栗栖ひよ子著の『夕闇通り商店街 たそがれ夕便局』を読みました。
第一弾である『夕闇通り商店街 コハク妖菓子店』に引き続き、第二弾である今作も心温まる物語になっています。
心が洗われていくような感覚を味わえるこの作品をぜひ楽しんでください。
作品情報
書名: 夕闇通り商店街 たそがれ夕便局
著者: 栗栖ひよ子
出版社: ポプラ社
ページ数: 207ページ
文庫本
Kindle版有 (2024年10月現在)
この本をおすすめする人
- 周りの人への感謝がなかなか言えない人
- 友達に嫉妬してしまう人
- 本音を言えない人
あらすじ
「夕闇通り商店街」――そこは幽世と現世の境目にあり、妖たちが営んでいる。
幽世との境界があいまいになったとき、心が不安定な人間が導かれたように訪れるのだ。
その「夕闇通り商店街」唯一の郵便局「たそがれ夕便局」では、ルールさえ守れば過去・現在・未来のどこでも、誰にでも手紙を届けることができるのだという。
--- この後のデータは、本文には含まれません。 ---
Lemma split_pieces b bufs src len mem h0 :
  let n := u16 (Z.min len (VLIB_BUFFER_DATA_SIZE - OUTPUT_TAG_PRE_SIZE)) in
  0 <= len < 2 ^ 16 -> len + OUTPUT_TAG_PRE_SIZE <= VLIB_BUFFER_DATA_SIZE * Z.of_nat (length (b :: bufs)) ->
  sub_buffer_cnt h0 = Z.of_nat (length (b :: bufs)) ->
  NoDup (b :: bufs) -> Forall (fun b => apart src len (buffer_data b) VLIB_BUFFER_DATA_SIZE) (b :: bufs) ->
  let '(h', mem', copyed) := split_bufs bufs 1 (src + n) (u32 (len - n)) (u32 (0 + n))
    (mk_helper (sub_total_len_no_first h0) (sub_buffer_cnt h0) (sub_buffer h0).[0 <- mk_sub b OUTPUT_TAG_PRE_SIZE n])
    (memcpy mem (buffer_data b + OUTPUT_TAG_PRE_SIZE) src (Z.to_nat n)) in
  map sub_index (chain h') = b :: bufs /\ Forall fits_buffer (chain h') /\ chain_bytes mem' h' = region mem src len /\
  lens (chain h') = len /\ sub_buffer_cnt h' = Z.of_nat (length (b :: bufs)) /\
  (sub_buffer h').[0] = mk_sub b OUTPUT_TAG_PRE_SIZE n /\
  (forall a, Forall (fun b => ~ data_area b a) (b :: bufs) -> mem'.[a] = mem.[a]) /\ copyed = len.
Proof.
  intros n Hlen Hroom Hcnt Hnd Hsrc. unfold OUTPUT_TAG_PRE_SIZE, VLIB_BUFFER_DATA_SIZE in *.
  assert (En : n = Z.min len 2040) by (unfold n; rewrite wrap_small; lia). cbn [length] in Hroom, Hcnt.
  apply NoDup_cons in Hnd as [Hnb Hnd]. apply Forall_cons in Hsrc as [Hs Hsrc]. rewrite !(wrap_small 32) by lia.
  set (h1 := mk_helper _ _ _). set (mem1 := memcpy _ _ _ _).
  pose proof (split_bufs_spec bufs 1 (src + n) (len - n) (0 + n) h1 mem1 Hnd ltac:(unfold VLIB_BUFFER_DATA_SIZE; lia) ltac:(lia)) as HS.
  destruct (split_bufs bufs 1 _ _ _ h1 mem1) as [[h' mem'] copyed].
  destruct HS as (I1 & I2 & I3 & I4 & I5 & I6 & I7 & I8 & I9 & I10).
  { eapply Forall_impl; [exact Hsrc|]. intros b' Hb'. unfold apart, VLIB_BUFFER_DATA_SIZE in *. lia. }
  { lia. } { lia. }
  assert (Ecnt : sub_buffer_cnt h' = Z.of_nat (S (length bufs))) by (rewrite I8; exact Hcnt).
  assert (E0 : (sub_buffer h').[0] = mk_sub b 8 n) by (rewrite I6 by lia; unfold h1; cbn; apply aget_aset_eq).
  assert (Ec : chain h' = mk_sub b 8 n :: subs_from h' 1 (Z.of_nat (length bufs))).
  { unfold chain. rewrite Ecnt, subs_from_cons, E0 by lia. do 2 f_equal. lia. }
  set (l := subs_from h' 1 (Z.of_nat (length bufs))) in *.
  assert (Hframe : forall a, ~ data_area b a -> mem1.[a] = mem.[a]).
  { intros a Ha. apply memcpy_frame. unfold data_area, VLIB_BUFFER_DATA_SIZE in Ha. lia. }
  rewrite Ec. split_and!.
  - cbn [map sub_index]. by rewrite I1.
  - apply Forall_cons; split; [|done]. unfold fits_buffer, VLIB_BUFFER_DATA_SIZE. cbn. lia.
  - unfold chain_bytes. rewrite Ec. cbn [fmap list_fmap concat].
    replace (region mem src len) with (region mem src (n + (len - n))) by (f_equal; lia).
    rewrite region_app by lia. f_equal.
    + unfold sub_bytes, sub_at. cbn [sub_index sub_data sub_length]. rewrite (region_frame mem1).
      * apply region_memcpy. unfold apart in *. lia.
      * intros a Ha. apply I9, Forall_forall. intros b' Hb' Hin. assert (Hne : b <> b') by (by intros ->).
        pose proof (buffers_apart b b' Hne) as Hap. unfold apart, data_area, VLIB_BUFFER_DATA_SIZE in *. lia.
    + change (list_fmap _ _ (sub_bytes mem') l) with (sub_bytes mem' <$> l). rewrite I5.
      apply region_frame. intros a Ha. apply Hframe. unfold data_area, apart, VLIB_BUFFER_DATA_SIZE in *. lia.
  - rewrite lens_cons, I4. cbn [sub_length]. lia.
  - exact Ecnt.
  - exact E0.
  - intros a Ha. apply Forall_cons in Ha as [Ha Ha']. rewrite I9 by done. by apply Hframe.
  - lia.
Qed.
訪れた人が想いを伝えたい相手とは、そして伝えたい言葉とは――。
切なくも心温まる物語。
読んだ動機
第一弾がすごく好みだったので第二弾も購入!
感想
第一弾より切なかったー!
特に切なく感じたのは『二通目 長年連れ添った妻へ』と『五通目 ぼくが消えたあとのきみへ』。
『二通目 長年連れ添った妻へ』は認知症を患った男性が、タイトル通り長年連れ添った妻へ感謝の手紙を書く物語。
もう字が上手く書けないほど握力が弱くなっている男性が、明日には忘れてしまうかもしれない妻への感謝の気持ちを必死に書く姿が心にきましたね。
最後は少し悲しさもあったけど、手紙は無事届いて本当に良かった。
この『二通目』を読んだら日頃から周りの人に感謝を伝えるのって大切なんだろうなと思いました。
感謝の気持ちを持てているうちに、伝えたい相手がいるうちに。
そして『五通目 ぼくが消えたあとのきみへ』は病気を患っている小学生の男の子・陸の物語。
自分の命がもう長くないことをなんとなく察していて、「死ぬのが怖い」「自分のことを忘れないで欲しい」そんな思いを抱いている陸。
陸はまだ一歳にもなっていない小さい弟がいるから、わがままは言っちゃいけないと思ってその本音は隠していました。
だけど陸はたそがれ夕便局で今の陸と同じ年齢の頃になった弟宛に手紙を書くことにします。
自分を忘れないでほしいという思いと、お父さんとお母さんを守ってほしいこと、そして弟の名前を付けたのは自分だということ。
陸だってまだ小学生で幼いのに、自分の死と向き合い始める姿がかっこよくて切なくて、思わず泣いてしまいました。
無事手紙が届けられた時の弟の反応も良かったなぁ。
本当に伝えられる間に自分の気持ちを伝えておいたほうがいいんだなって思わせてくれる物語でした。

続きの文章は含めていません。